Whether or not we believe the story that Matthew is conveying early in his Gospel to be literal fact, as some do (like the present Pope) and some do not (like the present Archbishop of Canterbury) – putting us in good company on either side of this debate - let us commonly agree with the Evangelist that Jesus’ birth is of Divine origin and part of the divine plan for creation from the very beginning; something once again that Matthew associates intimately with the prophecy of Isaiah; the foretelling of a Messiah who strangely would be “…bruised for our iniquities: [and] the chastisement of our peace…[would be] upon him; and with his stripes we…[would be] healed (53.5). This, too, we need to remember. It is the truth and reason for our Lord’s birth; that he should suffer and die for all in the world. This is the belief, as well as the orthodox doctrine of the Church Universal. There is, I think, no magic about it, because it is all a sign of God’s grace in a world that all too often in its literal pursuit of Truth says “That this was all folly” (ln 20, “Journey of the Magi”, T S Eliot).

But, folly, remember, is also God’s unlikely Wisdom and way of moving and living with us in the world. For example, Meister Ekhart, the thirteenth century Christian mystic, said of God, that God cannot give a little: [God] must give either everything or nothing. [God’s] giving is entirely simple and perfect, undivided, and not in time but all in eternity” (Sermons and Treatises, vol 1, sermon 13;109). The Incarnation, I am saying, is God’s great foolishness; not a joke, mind you, but an all or nothing giving of God’s own Self, once and for all, and for all time, the moment that forever began!

This Truth, of one amongst us who is both God and Man, and born to suffer for all in a redemptive and saving way, moves us then from how to who; the difference in the Gospels and spiritual life between mechanics and relationship; the literal and our participation in mystery. And, this movement into the mystery of the Divine puts us in the context of God’s Grace.

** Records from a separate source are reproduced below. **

Lemma child_by_name_wf s parent name c s' :
  vfs_wf (vs_vfs s) → _vfs_dentry_child_by_name parent name s = Ret (c, s') →
  tree_grew (vs_vfs s) (vs_vfs s') ∧ is_Some (dentries (vs_vfs s') !! c).
Proof.
  intros Hwf H. unfold _vfs_dentry_child_by_name in H.
  apply bind_inv in H as (d & s1 & H1 & H). apply get_dentry_inv in H1 as (d' & Hd & [= <- ->]).
  rewrite (bind_Ret _ _ _ _ _ (find_dentry_run s _ name (children_exist _ _ _ Hwf Hd))) in H.
  destruct (cached _ _ _) as [c'|] eqn:Hc.
  { injection H as <- <-. split; [by apply tree_grew_refl|].
    clear -Hc. induction (d_children d) as [|x l IH]; simpl in Hc; [done|].
    destruct (dentries _ !! x) as [dx|] eqn:Hx; [|done].
    destruct (streq _ _); [|auto]. injection Hc as <-. eauto. }
  apply bind_inv in H as (i & s1 & H1 & H). apply onfs_inv in H1 as (i' & fs' & _ & [= <- ->]).
  destruct (dentry_alloc_run (mkvs fs' (vs_vfs s)) Hwf) as (p & bits & E & Hbits & Hp).
  rewrite (bind_Ret _ _ _ _ _ E) in H.
  destruct (Z.eqb_spec p 0) as [->|Hp0]; [discriminate|].
  destruct Hp as [(-> & _)|(_ & Hfree & Ho)]; [done|].
  apply bind_inv in H as (n & s1 & H1 & H). apply lift_Ret in H1 as [H1 ->].
  unfold strcpy_buf in H1. destruct (Z.leb_spec (Z.of_nat (length name) + 1) DENTRY_MAX_NAME_LEN);
    [|discriminate]. injection H1 as <-.
  erewrite bind_Ret in H by done. unfold DENTRY_MAX_NAME_LEN, DENTRY_MAX_CHILREN_COUNT in *.
  pose proof (proj1 (vw_bound _ Hwf _ _ Hd)).
  destruct (Z.eqb_spec (Z.of_nat (length (d_children d))) 8); [discriminate|].
  erewrite bind_Ret in H by done. injection H as <- <-.
  assert (p ≠ parent) by (simpl in Hfree; congruence).
  split; [split; [|split; [done|]]|].
  - exact (vfs_wf_add (vs_vfs s) bits parent d p name i Hwf Hd Hfree Hp0 Hbits Ho ltac:(lia) ltac:(lia)).
  - intros q Hq. simpl. destruct (decide (q = parent)) as [->|];
      [rewrite lookup_insert_eq; eauto|rewrite lookup_insert_ne by done].
    destruct (decide (q = p)) as [->|]; [rewrite lookup_insert_eq; eauto|].
    by rewrite lookup_insert_ne.
  - simpl. rewrite lookup_insert_ne, lookup_insert_eq by done. eauto.
Qed.

Lemma lookup_rec_wf fuel : ∀ s p path r s',
  vfs_wf (vs_vfs s) → is_Some (dentries (vs_vfs s) !! p) →
  _vfs_node_lookup_rec fuel p path s = Ret (r, s') →
  tree_grew (vs_vfs s) (vs_vfs s') ∧ (r ≠ 0 → is_Some (dentries (vs_vfs s') !! r)).
Proof.
  induction fuel as [|fuel IH]; intros s p path r s' Hwf Hp H; [discriminate|].
  cbn [_vfs_node_lookup_rec] in H. destruct (split_path path) as [[seg rest]|].
  - apply bind_inv in H as (n & s1 & H1 & H). apply lift_Ret in H1 as [_ ->].
    apply bind_inv in H as (c & s1 & H1 & H).
    apply child_by_name_wf in H1 as [Hg1 Hc]; [|done].
    apply bind_inv in H as (d & s2 & H2 & H). apply get_dentry_inv in H2 as (d' & Hd & [= <- ->]).
    destruct (d_inode d =? 0); [injection H as <- <-; by split|].
    apply bind_inv in H as (node & s2 & H2 & H).
    apply onfs_inv in H2 as (node' & fs' & _ & [= <- ->]).
    destruct (negb _); [injection H as <- <-; by split|].
    destruct (IH (mkvs fs' (vs_vfs s1)) c rest r s') as [Hg2 Hr]; [apply Hg1|done|done|].
    split; [by eapply tree_grew_trans|done].
  - destruct path; [injection H as <- <-; split; [by apply tree_grew_refl|done]|].
    apply child_by_name_wf in H as [Hg Hc]; [|done]. by split.
Qed.

Lemma dentry_lookup_wf s path r s' :
  vfs_wf (vs_vfs s) → _vfs_dentry_lookup path s = Ret (r, s') →
  tree_grew (vs_vfs s) (vs_vfs s') ∧ (r ≠ 0 → is_Some (dentries (vs_vfs s') !! r)).
Proof.
  intros Hwf H. unfold _vfs_dentry_lookup in H.
  assert (ret 0 s = Ret (r, s') → tree_grew (vs_vfs s) (vs_vfs s') ∧
    (r ≠ 0 → is_Some (dentries (vs_vfs s') !! r))) as H0.
  { intros [= <- <-]. split; [by apply tree_grew_refl|done]. }
  destruct path as [|c rel]; [auto|].
  destruct (decide (c = 47)) as [->|Hne].
  2:{ apply H0. rewrite <- H. by repeat case_match. }
  apply bind_inv in H as (rt & s1 & H1 & H). injection H1 as <- <-.
  apply bind_inv in H as (res & s1 & H1 & H).
  apply lookup_rec_wf in H1 as [Hg Hr]; [|done|by apply vw_root].
  apply bind_inv in H as (ok & s2 & H2 & H).
  assert (vs_vfs s2 = vs_vfs s1) as Hs2.
  { unfold lookup_result_ok in H2.
    repeat first
      [ apply bind_inv in H2 as (? & ? & HA & H2);
        first [apply get_dentry_inv in HA as (? & _ & [= _ ->])
              |apply onfs_inv in HA as (? & ? & _ & [= _ ->])]
      | case_match ]; by injection H2 as _ <-. }
  apply bind_inv in H as (u & s3 & H3 & H). unfold kassert in H3. destruct ok; [|discriminate].
  injection H3 as _ <-. injection H as <- <-. rewrite Hs2. by split.
Qed.

Lemma put_dentry_wf s p d d' r s' :
  vfs_wf (vs_vfs s) → dentries (vs_vfs s) !! p = Some d → d_parent d' = d_parent d →
  d_iname d' = d_iname d → (∀ c, c ∈ d_children d' → c ∈ d_children d) →
  (length (d_children d') ≤ 8)%nat →
  put_dentry p d' s = Ret (r, s') → tree_grew (vs_vfs s) (vs_vfs s').
Proof.
  intros Hwf Hd Hp Hn Hc Hl [= <- <-]. split; [|split; [done|]].
  - apply (vfs_wf_put _ p d d'); auto.
  - intros q Hq. simpl. destruct (decide (q = p)) as [->|];
      [rewrite lookup_insert_eq; eauto|by rewrite lookup_insert_ne].
Qed.
Lemma ramfs_readdir_correct_witness :
  ∃ s', _ramfs_dir_readdir 8 5 s_listing = Ret ((1, [mkdirent DT_REG (str "a")]), s').
Proof.
  destruct (ramfs_readdir_correct s_listing 8 (mkfile 0 tmp 0 0) tmp_private
    [mkchild file_a (str "a")] 5) as (es & E & Hes).
  - reflexivity.
  - discriminate.
  - discriminate.
  - apply (mkrd _ _ _ _ node_tmp sb_tmp (sb_private sb_tmp)); try (vm_compute; reflexivity).
    + vm_compute. eauto.
    + intros c Hc%list_elem_of_singleton. subst c. discriminate.
  - simpl. lia.
  - lia.
  - intros c Hc%list_elem_of_singleton. subst c. split; [vm_compute; lia|vm_compute; eauto].
  - eexists. rewrite E. destruct es as [|e [|? ?]]; try discriminate Hes.
    injection Hes as ->. reflexivity.
Defined.

(** ** FAT32 *)

(** A volume with one sector per cluster; cluster 3 is followed by cluster 5. *)
Definition volume : fat32_sb_private_t := mkfat 2 1 1 2 1 2.
Definition sector_a : list Z := Eval vm_compute in replicate 512 65.
Definition sector_b : list Z := Eval vm_compute in replicate 512 66.
Definition card (a b : list Z) : sd_card := λ i,
  if i =? 1 then Some (replicate 12 0 ++ [5; 0; 0; 0] ++ replicate 496 0)
  else if i =? 3 then Some a
  else if i =? 5 then Some b
  else None.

About this Grace, let us simply agree with Matthew, and the Doctrine of our faith, that Jesus is fully human and fully divine: Son of Man and Son of God is the way Scripture puts it. Matthew attempts to pin point this unity to the time of Christ’s birth. Some argue this truth arises at Jesus’ baptism, where the heavens open and his divine Son-ship is declared by heavenly voice (more magic from the midrash). The Apostle Paul, on the other hand, sees his divinity arising at the Resurrection. And, the Evangelist John, makes no reference at all to the nativity, but equates Jesus to the Word of God spoken at creation; Christ now the Word made flesh.

The flexible tradition of the midrash, I am saying, permits us these multiple interpretations, in which, at best, this side of heaven, we have only hints and glimpses of God’s saving Truth and Grace, what Flannery O’Conner, the modern novelist, calls “images and shadows of divine things” (Mystery and Manners, p. 118).

For Matthew, God in Christ has entered the history of the world in a new way, with the express purpose of bringing you, me, and all that has been, is and will be into an eternal relationship broken long ago by Adam in that magical story set in the primordial garden of our first disobedience. The Evangelist wants us to see and to remember that with the coming of the Holy One of God in the Incarnation, whatever that event really is or may be, history and the world are forever different through the action and intervention of a God who became like us, that we might become like God; a God who is and brings mercy and forgiveness; a God who saves and delivers; and, a God who is and brings a long-awaited kingdom of Peace; One in whom we at best gleam only images and shadows of God’s holiness, the temporal now revealing the eternal.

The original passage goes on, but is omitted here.